Material for this task

☆ ☆ ☆ ☆ ☆

(** * Past Forward: the slider interpolation and the batch of generations

    A shallow embedding of [src/components/ImageMorpher.tsx] and of the
    generation handler of [src/App.tsx].

    JavaScript numbers are modelled by exact rationals ([Q]): the slider
    yields decimal values with step 0.01 and the indices are array
    positions, so the arithmetic of [calculateOpacity] (a subtraction, an
    absolute value, a comparison with 1) is read over the rationals.
    Equalities between weights are therefore stated with [==] ([Qeq]).

    The record [Record<string, GeneratedImage>] is a [gmap string
    GeneratedImage]; an optional field is an [option]. *)

From Stdlib Require Import QArith Qabs Qminmax Qround Lqa.
From stdpp Require Import gmap strings list fin_maps pretty.

Local Open Scope Q_scope.

(** ** Data model ([src/App.tsx]) *)

(** [type ImageStatus = 'pending' | 'done' | 'error'].  The constructors are
    capitalised because [error] is also a field of [GeneratedImage]. *)
Inductive ImageStatus : Set := Pending | Done | Error.

#[global] Instance ImageStatus_eq_dec : EqDecision ImageStatus.
Proof. solve_decision. Defined.

(** [interface GeneratedImage { status; url?; error? }] *)
Record GeneratedImage : Set := mkGeneratedImage {
  status : ImageStatus;
  url : option string;
  error : option string
}.

#[global] Instance GeneratedImage_eq_dec : EqDecision GeneratedImage.
Proof. solve_decision. Defined.

(** ** The morpher ([src/components/ImageMorpher.tsx]) *)

Module ImageMorpher.

(** One element of the array built by [labels.map(label => ({ label, url,
    status }))]: [images[label]?.url] and [images[label]?.status] are
    [undefined] when the label has no entry. *)
Record Entry : Set := mkEntry {
  label : string;
  entry_url : option string;
  entry_status : option ImageStatus
}.

(** Truthiness of [image.url]: [undefined] and the empty string are falsy. *)
Definition truthy (s : option string) : bool :=
  match s with
  | None => false
  | Some s => negb (String.eqb s EmptyString)
  end.

Definition entryOf (images : gmap string GeneratedImage) (l : string) : Entry :=
  {| label := l;
     entry_url := images !! l ≫= url;
     entry_status := status <$> images !! l |}.

(** [image => image.status === 'done' && image.url] *)
Definition isSuccessful (image : Entry) : bool :=
  bool_decide (entry_status image = Some Done) && truthy (entry_url image).

Definition successfulImages (images : gmap string GeneratedImage)
    (labels : list string) : list Entry :=
  List.filter isSuccessful (entryOf images <$> labels).

(** The labels of a mapping whose entry is usable: status ['done'] and a
    non-empty url. *)
Definition usable (images : gmap string GeneratedImage) (l : string) : bool :=
  match images !! l with
  | Some image => bool_decide (status image = Done) && truthy (url image)
  | None => false
  end.

Definition usableLabels (images : gmap string GeneratedImage)
    (labels : list string) : list string :=
  List.filter (usable images) labels.

(** The sequence in the words of the specification: the labels, in their
    order, restricted to those whose status is ['done']. *)
Definition doneLabels (images : gmap string GeneratedImage)
    (labels : list string) : list string :=
  List.filter (fun l => bool_decide (status <$> images !! l = Some Done)) labels.

(** [calculateOpacity(index, currentValue)] *)
Definition calculateOpacity (index currentValue : Q) : Q :=
  let distance := Qabs (currentValue - index) in
  if negb (Qle_bool distance 1) then 0
  else 1 - distance.

(** The array index handed to [calculateOpacity] by
    [successfulImages.map((image, index) => ...)]. *)
Definition ofIndex (index : nat) : Q := inject_Z (Z.of_nat index).

(** The [style.opacity] of every rendered [<img>], in order. *)
Definition opacities (images : gmap string GeneratedImage)
    (labels : list string) (sliderValue : Q) : list Q :=
  imap (fun index _ => calculateOpacity (ofIndex index) sliderValue)
       (successfulImages images labels).

(** The [min] and [max] attributes of the range input. *)
Definition sliderMin : Q := 0.

Definition sliderMax (images : gmap string GeneratedImage)
    (labels : list string) : Q :=
  let n := length (successfulImages images labels) in
  if (1 <? n)%nat then ofIndex (n - 1) else 1.

End ImageMorpher.

Import ImageMorpher.

(** ** The generation handler ([src/App.tsx]) *)

Definition TIME_SHIFTS : list Z := [-75; -50; -25; 25; 50; 75]%Z.

(** [shift < 0 ? `${shift} years` : `+${shift} years`] *)
Definition timeLabel (shift : Z) : string :=
  if (shift <? 0)%Z then pretty shift +:+ " years"
  else "+" +:+ pretty shift +:+ " years".

Definition TIME_LABELS : list string := timeLabel <$> TIME_SHIFTS.

Definition getTransformPrompt (shift : Z) : string :=
  "You are an expert in historical and futuristic photography styles. Using the provided image, which is from the present day, transform it to look like it was taken "
  +:+ pretty (Z.abs shift) +:+ " years in the "
  +:+ (if (shift <? 0)%Z then "past" else "future")
  +:+ ". The entire image, including people, background, objects, fashion, and photographic style (color, grain, quality, aspect ratio) should be modified to convincingly represent that era. Do not add any text or overlays to the image. Ensure the output is a photorealistic image and maintains the core composition of the original.".

(** The [appState] of the component. *)
Inductive AppState : Set :=
  select_image | confirm_image | generating | results_shown.

(** The React state of [App] that the handler reads and writes. *)
Record App : Type := mkApp {
  sourceImage : option string;
  generatedImages : gmap string GeneratedImage;
  sliderValue : Q;
  appState : AppState
}.

(** The state after the [useState] initialisers. *)
Definition initialApp : App :=
  {| sourceImage := None; generatedImages := ∅; sliderValue := 2;
     appState := select_image |}.

Definition setAppState (s : AppState) (a : App) : App :=
  {| sourceImage := sourceImage a; generatedImages := generatedImages a;
     sliderValue := sliderValue a; appState := s |}.

(** [setGeneratedImages(prev => f(prev))]; the direct form
    [setGeneratedImages(v)] is [setGeneratedImages (fun _ => v)]. *)
Definition setGeneratedImages
    (f : gmap string GeneratedImage -> gmap string GeneratedImage) (a : App) : App :=
  {| sourceImage := sourceImage a; generatedImages := f (generatedImages a);
     sliderValue := sliderValue a; appState := appState a |}.

(** What the external call [transformImageForTimePeriod] can settle with:
    the promise it returns fulfils with an image url, or rejects with a
    thrown value, which is an [Error] carrying a message or anything else.
    A call that never settles delivers no outcome. *)
Inductive Thrown : Set :=
| ErrorObject (message : string)
| OtherValue.

Inductive Outcome : Set :=
| Resolves (newImageUrl : string)
| Rejects (err : Thrown).

(** The state of a promise whose value is not used. *)
Inductive Promise : Set :=
| PendingP
| FulfilledP
| RejectedP (reason : Thrown).

#[global] Instance Thrown_eq_dec : EqDecision Thrown.
Proof. solve_decision. Defined.
#[global] Instance Outcome_eq_dec : EqDecision Outcome.
Proof. solve_decision. Defined.
#[global] Instance Promise_eq_dec : EqDecision Promise.
Proof. solve_decision. Defined.

(** One element of [generationPromises]: the call that was issued and the
    state of the promise returned by its [.then(...).catch(...)] chain. *)
Record Task : Set := mkTask {
  task_label : string;
  task_source : string;
  task_prompt : string;
  task_state : Promise
}.
(** X1. [initDateBatch] is transparent to readers and idempotent: no status
    read changes, whatever the date, batch and student; an existing cell
    group is kept as it is and a missing one is created with the roster on
    leave; a second call changes nothing. *)
Theorem initDateBatch_transparent (d b : string) (st : StoreState) :
  (forall dateKey batchKey studentId,
     Store.getStatusAt dateKey batchKey studentId (Store.initDateBatch d b st)
     = Store.getStatusAt dateKey batchKey studentId st) /\
  Store.batchDataAt d b (Store.initDateBatch d b st) =
    Some (default (JsMap ((fun _ => LEAVE) <$> studentMap st))
            (Store.batchDataAt d b st)) /\
  Store.initDateBatch d b (Store.initDateBatch d b st) =
    Store.initDateBatch d b st.
Proof.
  split; [intros; apply initDateBatch_reads |].
  split; [apply initDateBatch_batchDataAt |].
  eapply initDateBatch_present. apply initDateBatch_batchDataAt.
Qed.

(** X2. A status write touches one cell: after [setStatus] for a student,
    every read of another student, another batch or another date gives what
    it gave before, the lock set, the photo links and the roster are
    unchanged, and the stored state is the serialisation of the store after
    the write. *)
Theorem setStatus_frame (studentId status : string) (w : World) :
  let w' := Store.setStatus studentId status w in
  (forall dateKey batchKey i,
     (dateKey, batchKey, i) <>
       (currentDate (store w), batchKeyOf (currentBatch (store w)),
        studentId) ->
     Store.getStatusAt dateKey batchKey i (store w') =
     Store.getStatusAt dateKey batchKey i (store w)) /\
  lockedBatches (store w') = lockedBatches (store w) /\
  photoUrls (store w') = photoUrls (store w) /\
  studentMap (store w') = studentMap (store w) /\
  localStorage w' !! CONFIG.STORAGE_KEYS.ATTENDANCE =
    Some (ItemState (StorageManager.serialize (store w'))).
Proof.
  intros w'. subst w'. split; [| repeat split; apply lookup_insert_eq].
  intros dk bk i Hne. rewrite !getStatusAt_entries.
  unfold Store.batchDataAt at 1. rewrite setStatus_attendance. cbv zeta.
  set (d := currentDate (store w)) in *.
  set (b := batchKeyOf (currentBatch (store w))) in *.
  destruct (decide (d = dk)) as [<-|Hd];
    [| now rewrite lookup_insert_ne by exact Hd].
  rewrite lookup_insert_eq.
  destruct (decide (b = bk)) as [<-|Hb].
  - rewrite lookup_insert_eq.
    assert (Hi : studentId <> i) by congruence.
    unfold Store.batchDataAt. fold d.
    destruct (attendance (store w) !! d) as [day|]; cbn [from_option id].
    + destruct (day !! b) as [[m|o]|]; cbn [from_option id groupRead].
      * now rewrite lookup_insert_ne by exact Hi.
      * now rewrite prop_assign_other by congruence.
      * now rewrite lookup_insert_ne by exact Hi.
    + rewrite lookup_empty. cbn [from_option id groupRead].
      rewrite lookup_insert_ne by exact Hi. now rewrite lookup_empty.
  - rewrite lookup_insert_ne by exact Hb. unfold Store.batchDataAt. fold d.
    destruct (attendance (store w) !! d) as [day|]; [reflexivity |].
    cbn [from_option id]. now rewrite lookup_empty.
Qed.

Lemma setStatus_frame_witness :
  Store.getStatusAt "2024-05-02" "batch_01" "S2"
    (store (Store.setStatus "S1" "present" readyWorld)) =
  Store.getStatusAt "2024-05-02" "batch_01" "S2" (store readyWorld).
Proof.
  apply (setStatus_frame "S1" "present" readyWorld). discriminate.
Defined.

Lemma loadState_of_saved (w : World) (boot : StoreState) :
  localStorage w !! CONFIG.STORAGE_KEYS.ATTENDANCE =
    Some (ItemState (StorageManager.serialize (store w))) ->
  store (StorageManager.loadState (with_store boot w)) =
  StorageManager.restore (StorageManager.serialize (store w)) boot.
Proof.
  intros H. unfold StorageManager.loadState.
  cbn [localStorage with_store]. rewrite H. reflexivity.
Qed.

Lemma lockCurrentBatch_lockedBatches (photoUrl : option string) (w : World) :
  lockedBatches (store (Store.lockCurrentBatch photoUrl w)) =
  {[ lockKey (currentDate (store w)) (batchKeyOf (currentBatch (store w))) ]}
    ∪ lockedBatches (store w).
Proof.
  unfold Store.lockCurrentBatch. destruct photoUrl as [[|c u]|]; reflexivity.
Qed.

Lemma lockCurrentBatch_saved (photoUrl : option string) (w : World) :
  localStorage (Store.lockCurrentBatch photoUrl w)
    !! CONFIG.STORAGE_KEYS.ATTENDANCE =
  Some (ItemState
          (StorageManager.serialize
             (store (Store.lockCurrentBatch photoUrl w)))).
Proof.
  unfold Store.lockCurrentBatch. destruct photoUrl as [[|c u]|];
    apply lookup_insert_eq.
Qed.
(** * checron: crontab job lines and schedule fields

    A shallow embedding of [job.go] (package checron) and
    [scheduleentity.go] (package crontabparser), together with the part of
    the Go standard library these two files call, and the properties of the
    job tokenizer and of the schedule-field expander proved about them.

    Go strings are byte sequences: a [gostring] is a [list ascii].  Where
    the library decodes UTF-8 (a [range] loop, [strings.TrimSpace],
    [strings.ToLower]) the model decodes the bytes the same way. *)

From Stdlib Require Import ZArith List Ascii String Lia Bool Sorted.
From stdpp Require Import gmap strings.
Import ListNotations.

Open Scope Z_scope.

(** ** The Go standard library, as far as the sources use it *)

Module Go.

Definition gostring := list ascii.

(** A string literal of the sources. *)
Definition str (s : string) : gostring := list_ascii_of_string s.

Definition byteval (c : ascii) : Z := Z.of_N (N_of_ascii c).
Definition byteof (v : Z) : ascii := ascii_of_N (Z.to_N v).

(** What a call does: it returns, or the goroutine panics. *)
Inductive outcome (A : Type) : Type :=
| Returns (a : A)
| Panics (msg : gostring).
Arguments Returns {A} a.
Arguments Panics {A} msg.

Definition obind {A B} (o : outcome A) (f : A -> outcome B) : outcome B :=
  match o with
  | Returns a => f a
  | Panics m => Panics m
  end.

(** An [error] built by [fmt.Errorf]: the format and its operands.  The
    operands are kept as they are passed, the text is not rendered. *)
Inductive fmtArg : Type :=
| ArgString (s : gostring)
| ArgInt (z : Z)
| ArgError (e : error)
with error : Type :=
| Errorf (format : gostring) (args : list fmtArg).

(** *** unicode/utf8 *)

Definition RuneError : Z := 0xFFFD.
Definition RuneSelf : Z := 0x80.
Definition MaxRune : Z := 0x10FFFF.

(** The table [first] of package utf8 for a lead byte at or above
    [RuneSelf]: the length of the sequence and the accepted range of its
    second byte; [None] for the bytes that start no sequence. *)
Definition leadInfo (s0 : Z) : option (nat * Z * Z) :=
  if s0 <? 0xC2 then None
  else if s0 <=? 0xDF then Some (2%nat, 0x80, 0xBF)
  else if s0 =? 0xE0 then Some (3%nat, 0xA0, 0xBF)
  else if s0 <=? 0xEC then Some (3%nat, 0x80, 0xBF)
  else if s0 =? 0xED then Some (3%nat, 0x80, 0x9F)
  else if s0 <=? 0xEF then Some (3%nat, 0x80, 0xBF)
  else if s0 =? 0xF0 then Some (4%nat, 0x90, 0xBF)
  else if s0 <=? 0xF3 then Some (4%nat, 0x80, 0xBF)
  else if s0 =? 0xF4 then Some (4%nat, 0x80, 0x8F)
  else None.

Definition contByte (b : Z) : bool := (0x80 <=? b) && (b <=? 0xBF).
(** * vectordb_bench: the ANN benchmark harness of bustub

    A shallow embedding of [tools/vectordb_bench/vectordb_bench.cpp]:
    the fvecs/ivecs readers, the vector literal printer, the ingestion
    and query loops and the recall metric, followed by the properties
    the harness is specified to have.

    Conventions.
    - A [size_t] is a [Z] in [0, 2^64); [++] on it wraps ([SizeT.incr]).
    - An [int] is a [Z] in [-2^31, 2^31).
    - A [float] is carried as its IEEE binary32 bit pattern, a [Z] in
      [0, 2^32); [Float32] gives the pattern its value.
    - A pointer into an array is the list of the elements readable from
      it onwards: [p + k] is [skipn k p] and [p[i]] is [nth_error p i],
      which is [None] past the end of the allocation.
    - [assert] is live (the build is a debug build): a failed assertion
      ends the run with [AssertionFailed]. *)

From Stdlib Require Import ZArith QArith Qabs Qpower List Bool Lia String Ascii.
From Stdlib.Strings Require Import Byte.
Import ListNotations.

Local Open Scope Z_scope.

(** ** Outcomes of a run *)

Inductive error : Type :=
| AssertionFailed (msg : string)   (* assert(cond || !"msg") *)
| Aborted (msg : string)           (* abort() after a diagnostic *)
| OutOfBounds                      (* a read outside the allocation *)
| Indeterminate                    (* use of a value never written *)
| Thrown (what : string).          (* an uncaught C++ exception *)

Inductive outcome (A : Type) : Type :=
| Returned (a : A)
| Raised (e : error).

Arguments Returned {A} a.
Arguments Raised {A} e.

Definition bind {A B : Type} (c : outcome A) (k : A -> outcome B) : outcome B :=
  match c with
  | Returned a => k a
  | Raised e => Raised e
  end.

Notation "x <- c ;; k" := (bind c (fun x => k))
  (at level 61, c at next level, right associativity).
Notation "' p <- c ;; k" := (bind c (fun x => let p := x in k))
  (at level 61, p pattern, c at next level, right associativity).

Definition assert (cond : bool) (msg : string) : outcome unit :=
  if cond then Returned tt else Raised (AssertionFailed msg).

(** [p[i]] for a pointer [p].  The program does not check its reads: one
    outside the allocation is undefined behaviour, after which the
    program may well go on.  The embedding stops there with
    [OutOfBounds]; it speaks for a run only where the run is shown to
    return, and [OutOfBounds] is never a way the program ends. *)
Definition load {A : Type} (p : list A) (i : Z) : outcome A :=
  if i <? 0 then Raised OutOfBounds
  else match nth_error p (Z.to_nat i) with
       | Some a => Returned a
       | None => Raised OutOfBounds
       end.

(** [p + k] for a pointer [p]. *)
Definition advance {A : Type} (p : list A) (k : Z) : list A :=
  skipn (Z.to_nat k) p.

(** ** Machine integers *)

Module SizeT.
Definition modulus : Z := 2 ^ 64.
Definition wrap (z : Z) : Z := z mod modulus.
(** [++x] *)
Definition incr (x : Z) : Z := wrap (x + 1).
End SizeT.

Module Int32.
Definition modulus : Z := 2 ^ 32.
Definition half : Z := 2 ^ 31.
(** The [int] whose two's complement representation is [bits]. *)
Definition of_bits (bits : Z) : Z :=
  let u := bits mod modulus in
  if u <? half then u else u - modulus.
Definition to_bits (i : Z) : Z := i mod modulus.
Definition in_range (i : Z) : Prop := - half <= i < half.
End Int32.

(** ** class Metric *)

Record Metric : Type := mkMetric {
  n_1_ : Z;
  n_10_ : Z;
  n_100_ : Z;
  n_ : Z
}.

(** [Metric() = default]: every counter is [{0}]. *)
Definition Metric_default : Metric := mkMetric 0 0 0 0.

☆ ☆ ☆ ☆ ☆

Assignment
Across all the records, find the lines containing the word "format" and reproduce each one.

Answer to this problem
(** An [error] built by [fmt.Errorf]: the format and its operands.  The
| Errorf (format : gostring) (args : list fmtArg).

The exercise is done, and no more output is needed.